Wartz, qui avait écouté avec toutes les apparences du calme, se leva à ce mot en repoussant avec fracas son fauteuil, et Auburger vit venir sur lui ce pâle visage défiguré par la colère, en même temps qu’il sentit ses épaules prises comme pour une lutte.

— Oui, c’est cela, la République saoule !

Samuel parlait les dents serrées, crispant les sourcils, l’œil féroce. D’un mouvement d’humeur ou de peur, Auburger dégagea ses épaules qui glissèrent au dossier du siège, et il en vint à n’être qu’un homme rabougri, rétréci, ridiculeusement recroquevillé dans le moule de l’étroit fauteuil. Wartz était effrayant, mais le policier ne perdait point de vue son rôle ; il n’en était pas à un affront près, et il n’eut pas le moindre geste de défense qui eût tout perdu. Samuel en fut désarmé. Le premier feu de sa colère s’éteignit.

— Et ils se permettent de parler de notre œuvre ! murmura-t-il en s’écartant, les mains aux poches du veston, les épaules secouées de mépris, ils se permettent d’y travailler, d’y mettre leur main bestiale ! Et ils veulent déterminer ces choses de l’esprit, un état d’âme national, avec ces grossiers moyens de duperie ! Mais vous ne sentez donc pas… non, vous ne pouvez pas sentir, vous, de quelle essence est justement cette œuvre de Liberté, qui doit sortir sans contrainte de la conscience nationale.

— Pardonnez, monsieur le ministre, vous savez bien que je comprends tout, dit Auburger moitié penaud, moitié souriant. Vous vous figurez même à tort, je vous assure, mon incapacité de concevoir l’ordre lumineux et éthéré des choses auxquelles vous faites allusion. Vous, monsieur le ministre, vous pouvez vous cantonner dans ces hautes régions ; vous menez la masse de loin ; vous restez ainsi incorporé un peu à l’idéal que vous prêchez, et il en résulte un effet très grand, très beau. Le général, qui conduit ses hommes à la bataille, reste nuageux dans la fumée, avec de nobles gestes seulement ; mais si les sous-officiers ne s’occupaient pas de mettre de la soupe au ventre des soldats, avec du sel et autre chose qui brûle, le général pourrait gesticuler sans qu’un seul homme bouge. Vous êtes le général, monsieur le ministre, et nous, nous sommes les sous-officiers.
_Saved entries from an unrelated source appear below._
(** [SelectQuery<User, Post>().join<Post>(equals(&Post::author, &User::id)).where(like(&Post::title, "?%"))
    .where(...).groupBy(&User::id).having(...).orderBy(&User::name, DESC).limit(10).offset(5)] *)
Definition grouped : outcome SelectQuery :=
  on ← equals_fields (default_resolve both) (post 1 int64) (ptr 0 int64) ([], []);
  q ← join_model both 1 on None INNER (SelectQuery_default both);
  p ← like (default_resolve both) (post 2 text) "?%" [];
  p' ← in_values (default_resolve both) age [FInt 30; FInt 40] [];
  q ← groupBy both (ptr 0 int64) [] (select_where p' (select_where p q));
  q ← orderBy both name DESC [] (having (pred_raw "COUNT(*)" GREATER "?" [VInt 3]) q);
  Ret (offset 5 (limit 10 q)).

Example grouped_text : (q ← grouped; buildSelectSqlAndSetParams both 0 None q) =
  Ret (" SELECT a.id, a.name, a.nick, a.age FROM users AS a JOIN posts AS b ON  b.author = a.id  WHERE ( b.title LIKE ?  ESCAPE '\'  AND  a.age IN (  ? , ?  ) ) GROUP BY a.id HAVING  COUNT(*) > ?  ORDER BY a.name DESC LIMIT 10 OFFSET 5 " : bytes,
    [VText "?%"; VInt 30; VInt 40; VInt 3]).
Proof. vm_compute. reflexivity. Qed.

(** A union whose second part has a CTE. *)
Definition named : outcome SelectQuery :=
  p ← equals (default_resolve both) name (FText "Ann") []; Ret (select_where p (SelectQuery_default both)).
Definition united : outcome SelectQuery :=
  q ← named;
  adults ← (p ← greater (default_resolve both) age (FInt 17) []; Ret (select_where p (SelectQuery_default both)));
  c ← withCte both "adults" adults NONRECURSIVE (SelectQuery_default both);
  Ret (limit 3 (unionQuery both q (from "adults" "a" (SelectQuery.column "*" [] [] c)))).

Example united_text : (q ← united; buildSelectSqlAndSetParams both 0 None q) =
  Ret (" SELECT a.id, a.name, a.nick, a.age FROM users AS a WHERE  a.name = ?   UNION WITH adults AS (  SELECT a.id, a.name, a.nick, a.age FROM users AS a WHERE  a.age > ?   )  SELECT * FROM adults AS a  LIMIT 3 " : bytes,
    [VText "Ann"; VInt 17]).
Proof. vm_compute. reflexivity. Qed.

(** A concrete query is one the builder makes. *)
Ltac concrete := repeat first
  [ apply bytes_no_mark; reflexivity | done | split | apply ok_plain | apply ok_set | apply ok_and | apply ok_or | apply ok_leaf
  | apply ok_raw | apply ok_fields | constructor | eexists; vm_compute; reflexivity ].

End SelectWitnesses.
Lemma save_new s o : persisted_ o = false ->
  (exists s' stored, save m Db names None (s, o) = (Ret (inl 1%Z), (s', setPersisted stored)) /\ inserted m o stored /\
     record s (key_of m stored) = None /\ record s' (key_of m stored) = Some stored /\ others_stay (key_of m stored) s s') \/
  (exists e s', save m Db names None (s, o) = (Ret (inr e), (s', o)) /\ contents m s' = contents m s).
Proof.
  intros Hp. destruct (insert_exists m Hc o) as (sql & ps & B).
  assert (save m Db names None (s, o) =
    (result ← on_db (run Db None (buildInsertSqlAndSetParams m [o] true) (written names m)); take_result setPersisted result) (s, o)) as ->.
  { unfold save, insert, self, gets. cbv [mbind M_bind snd]. by rewrite Hp. }
  destruct (run_insert m s o sql ps B) as [(r & s' & stored & D & I & P & R & A)|(e & s' & D & K)].
  - left. exists s', stored. split.
    + unfold on_db. cbv [mbind M_bind]. rewrite (run_some _ sql ps (written names m) r _ s s' B D (written_rows r [stored] ltac:(constructor; [apply I|done]) R)).
      by rewrite A.
    + split; [done|]. destruct (contents_ok m s') as [_ Nd']. assert (Nd := Nd'). rewrite P in Nd. cbn [map] in Nd. apply NoDup_cons in Nd as [Hx Nd].
      unfold others_stay, record.
      assert (forall k, lookup_key k (contents m s') = lookup_key k (stored :: contents m s)) as L by (intros k; by apply lookup_perm).
      split; [|split].
      * destruct (lookup_key _ (contents m s)) as [x|] eqn:F; [|done]. exfalso. apply lookup_key_spec in F as [F E]; [|done]. apply Hx.
        rewrite <- E. by apply list_elem_of_fmap_2.
      * rewrite L. unfold lookup_key. cbn [List.find]. unfold has_key. by rewrite bool_decide_true.
      * intros k Nk. rewrite L. unfold lookup_key. cbn [List.find]. unfold has_key at 1. by rewrite bool_decide_false.
  - right. exists e, s'. split; [|done]. unfold on_db. cbv [mbind M_bind]. by rewrite (run_error _ sql ps (written names m) e s s' B D).
Qed.
Lemma where_leaf f v : model_ok mt -> relation_ok -> f ∈ throughFields r ->
  exists p, equals (default_resolve (related_models mt mother mself)) (through_ptr 1 f) v "T" = Ret p /\
    forall R T, holds (pair_env R T) p <->
      sql_eq (toDbValue (throughType f) (member T (throughPtr f))) (toDbValueImpl (raw (throughType f)) v) = Yes.
Proof.
  intros Hm Hr Hf. pose proof (ro_through Hr) as H. rewrite Forall_forall in H. destruct (H f Hf) as (c & Hc & P & Ty).
  exists (pred_column ("T" ++ "." ++ dbName c) EQUALS [toDbValueImpl (raw (throughType f)) v]). split.
  - unfold equals, pred_field, default_resolve. cbn. by rewrite <- P, columnNameOf_ok.
  - intros R T. rewrite holds_column. unfold pair_env. change (prefixb "R." _) with false. cbv iota.
    by rewrite row_env_at, P, Ty.
Qed.

Lemma join_leaf side f : model_ok mt -> model_ok mother -> relation_ok -> side_ok side -> f ∈ getThroughFields side r ->
  exists p, equals_fields (default_resolve (related_models mt mother mself))
      {| ptr_model := 0; ptr_field := modelPtr f; ptr_type := modelType f |} (through_ptr 1 f) ("R" : bytes, "T" : bytes) = Ret p /\
    forall R T, holds (pair_env R T) p <->
      sql_eq (toDbValue (throughType f) (member T (throughPtr f))) (toDbValueImpl (raw (throughType f)) (member R (modelPtr f))) = Yes.
Proof.
  intros Hm Ho Hr Hs Hf. pose proof (proj1 (proj1 (in_side side f) Hf)) as Hf'.
  pose proof (ro_through Hr) as H. rewrite Forall_forall in H. destruct (H f Hf') as (c & Hc & P & Ty).
  unfold side_ok in Hs. rewrite Forall_forall in Hs. destruct (Hs f Hf) as (d & Hd & P' & Ty').
  pose proof (ro_types Hr) as Hty. rewrite Forall_forall in Hty. specialize (Hty f Hf').
  exists (Pred FIELD_COMPARISON ("R" ++ "." ++ dbName d) ("T" ++ "." ++ dbName c) (Some EQUALS) [] [] [] []). split.
  - unfold equals_fields, pred_fields, default_resolve. cbn. by rewrite <- P, <- P', !columnNameOf_ok.
  - intros R T. unfold ActiveRecord.holds, denote, row_atom. cbn [predicateType op columnA columnB]. unfold pair_env.
    change (prefixb "R." ("R" ++ "." ++ dbName d)) with true. change (prefixb "R." ("T" ++ "." ++ dbName c)) with false. cbv iota.
    rewrite !row_env_at, P, Ty, P', Ty', Hty, sql_eq_comm by done. done.
Qed.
— Votre idée est honteuse ; dit Wartz, vous grisez le peuple pour lui arracher une approbation qui ne vaut que par sa spontanéité même ; nous bâtirons ainsi la République sur des assises déshonorées. Au surplus, c’est assez discuter ; je ne consentirai à aucune concession sur ce point, et vous pouvez vous retirer.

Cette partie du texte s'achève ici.